I was also doing a lot of graphics programming via shaders, hdr, offscreen rendering, relief mapping, parallax mapping, fresnel effects, reflections and stuff few years ago in an old GL.
So now I have an opinion about all this 
When OpenGL 3.0 came out, everyone seemed to be very disappointed that it’s still OpenGL 2.1+, with all the legacy stuff in, and by no means a rewrite.
After completing OpenGL 3.0 triangle, I think it’s not quite true. If you go for OpenGL 3.0, AND you use forward compatible context, it’s completely different API. Fixed function pipeline is gone, matrix transforms are gone, all legacy ways to specify geometry have gone.
All you do is, you specify arrays and textures, and upload them via few mapping objects to GPU for processing via shaders and process them there. It’s not easy, and quite hostile for newbies, but the API has been simplified by a whole lot.
What I don’t like though, it’s the bloody mess of a documentation! OpenGL 3.0 spec is a patchwork with all the legacy stuff in it, and no easy way to pick out which functions are real, which ones are not.
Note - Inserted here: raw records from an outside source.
(** A longer clip: the chosen chunks are exported in order. *)
Lemma split_audio_long audio_path output_dir L min_silence_len silence_thresh
    keep_silence w audio chunks :
  audio_files w !! audio_path = Some audio ->
  L < len audio ->
  choose_chunks ext audio L min_silence_len silence_thresh keep_silence
  = Returned chunks ->
  split_audio ext audio_path output_dir L min_silence_len silence_thresh
              keep_silence w
  = export_chunks ext output_dir
      (os_path_splitext ext (os_path_basename ext audio_path)).1 0 chunks []
      (ensure_dir output_dir w).2.
Proof.
  intros Hfile Hlong Hchunks.
  destruct (ensure_dir_run output_dir w) as (w1 & Hdir & Haudio & Hdocs & _).
  unfold split_audio.
  rewrite (bind_returned _ _ _ _ _ Hdir).
  rewrite (bind_returned _ _ w1 audio w1)
    by (apply from_file_run; by rewrite Haudio).
  apply Z.leb_gt in Hlong. rewrite Hlong, Hchunks, Hdir.
  reflexivity.
Qed.

Lemma export_chunks_run output_dir base_name chunks i chunk_files w :
  exists new_files w',
    export_chunks ext output_dir base_name i chunks chunk_files w
    = (Returned (chunk_files ++ new_files), w')
    /\ length new_files = length chunks
    /\ documents w' = documents w.
Proof.
  revert i chunk_files w.
  induction chunks as [|chunk rest IH]; intros i chunk_files w.
  - exists [], w. simpl. by rewrite app_nil_r.
  - simpl. unfold export at 1.
    erewrite bind_returned by reflexivity.
    edestruct IH as (new_files & w' & -> & Hlen & Hdocs).
    eexists (_ :: new_files), w'. rewrite <- app_assoc. simpl.
    repeat split; [by rewrite Hlen|exact Hdocs].
Qed.

(** When segmentation did not pass the input through, the run is the merge
    of the chunk files (lines 234-271). *)
Lemma transcribe_long_audio_merges audio_path output_dir language w chunk_files w1 :
  split_audio ext audio_path output_dir default_chunk_length_ms
    default_min_silence_len default_silence_thresh default_keep_silence w
  = (Returned chunk_files, w1) ->
  chunk_files <> [audio_path] ->
  transcribe_long_audio ext self audio_path (Some output_dir) language w
  = merge_chunks ext self chunk_files language w1.
Proof.
  intros Hsplit Hmulti. unfold transcribe_long_audio.
  rewrite (bind_returned _ _ w output_dir w) by reflexivity.
  rewrite (bind_returned _ _ _ _ _ Hsplit).
  destruct (bool_decide (length chunk_files = 1%nat)
            && bool_decide (head chunk_files = Some audio_path)) eqn:Htest;
    [|reflexivity].
  apply andb_true_iff in Htest as [Hone Hhead].
  apply bool_decide_eq_true in Hone, Hhead.
  destruct chunk_files as [|only [|? ?]]; simpl in *; try discriminate.
  congruence.
Qed.

End Runs.
(** * Correlograms of spike trains: a shallow embedding of
      [spikeinterface/postprocessing/correlograms.py]

    The development follows the module top-down as the Python file is laid
    out: the bin planner [_make_bins], the numpy strategy
    ([compute_correlograms_numpy], [correlogram_for_one_segment]), the numba
    strategy ([compute_correlograms_numba], [_compute_correlograms_numba],
    [_compute_autocorr_numba], [_compute_crosscorr_numba]) and the entry
    point [compute_correlograms_on_sorting].

    Modelling conventions.
    - Python exceptions are values of [exn]; a call either returns [Ok v] or
      [Raise e].  An [assert] is [py_assert].
    - Python [float]s are IEEE binary64 numbers, Rocq's primitive floats:
      their [*] and [/] round to the nearest number, ties to the even
      significand.  [round] is Python 3's round-half-to-even.
    - Where integers are divided as floats ([a / b] on Python ints,
      [diff / bin_size] on int64 in numba) the quotient is written with
      [binary64_round], the rounding of a rational to the nearest binary64
      number, which the theorems can reason about.
    - int64 numpy arithmetic is written with its wrap-around ([wrap64]).
    - A 3-D numpy array is its shape together with its C-ordered flat buffer,
      so that [ravel], [ravel_multi_index] and slices read as in the source.
    - In-place updates of an array are explicit state passing: the function
      returns the updated array. *)

From Stdlib Require Import String.
From Stdlib Require Import ZArith List Bool Lia QArith Qround Qabs Qpower Lqa.
From Stdlib Require Import Arith.
From Stdlib Require Import Floats.PrimFloat Floats.FloatOps Floats.SpecFloat.
From Stdlib Require Floats.FloatAxioms.
Import ListNotations.

Open Scope Z_scope.

(** ** Exceptions and the result monad *)

Inductive exn : Type :=
| AssertionError
| ZeroDivisionError
| TypeError
| ValueError
| IndexError
| UnboundLocalError
| OverflowError
| OutOfBounds.  (* a write outside the buffer in numba's nopython mode,
                   which performs no bounds check *)

Inductive result (A : Type) : Type :=
| Ok (a : A)
| Raise (e : exn).

Arguments Ok {A} a.
Arguments Raise {A} e.

Definition bind {A B : Type} (m : result A) (k : A -> result B) : result B :=
  match m with
  | Ok a => k a
  | Raise e => Raise e
  end.

Notation "x <- m ;; k" := (bind m (fun x => k))
  (at level 61, m at next level, right associativity).
Notation "' p <- m ;; k" := (bind m (fun x => match x with p => k end))
  (at level 61, p pattern, m at next level, right associativity).

Definition py_assert (b : bool) : result unit :=
  if b then Ok tt else Raise AssertionError.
The second thing I don’t like is the way you have to go to get 3.0 context. The thing is that GL 3.0 has some nice things that for example allow you to query extensions one by one, but they are completely useless because in order to get a 3.0 context you have to load 2.0 context, go through legacy, error prone extension querying mechanism, and only then you can switch to 3.0 context, where you have to start from scratch, because function pointers, for example, might have changed between contexts.
Also, for Windows wglGetProcAddress is a mess. Glext.h is huuuge, and you have no idea which functions to import and which ones you don’t for specific GL version. Remember, GL spec is a mess to go through. And then there are all those EXT, ARB functions. Seems that they are without extended suffixes in GL spec when they are promoted to the core, but in program you still have to query them via full names, and that’s crazy stuff to follow.
It took me 2 days to remember what the GL was like, since I wasn’t doing any programming in GL for 2 years, and to create a triangle program in GL 3.0. It wasn’t easy, changes are noticeable and GL 3.0 initialization is error prone and messy.
But if you start going GL 3.0 way, it’s a pretty decent, quite streamlined API now. I really like it if you go forward compatible way.
I will have to tidy up the GL 3.0 startup code, then I can post it if there is a need.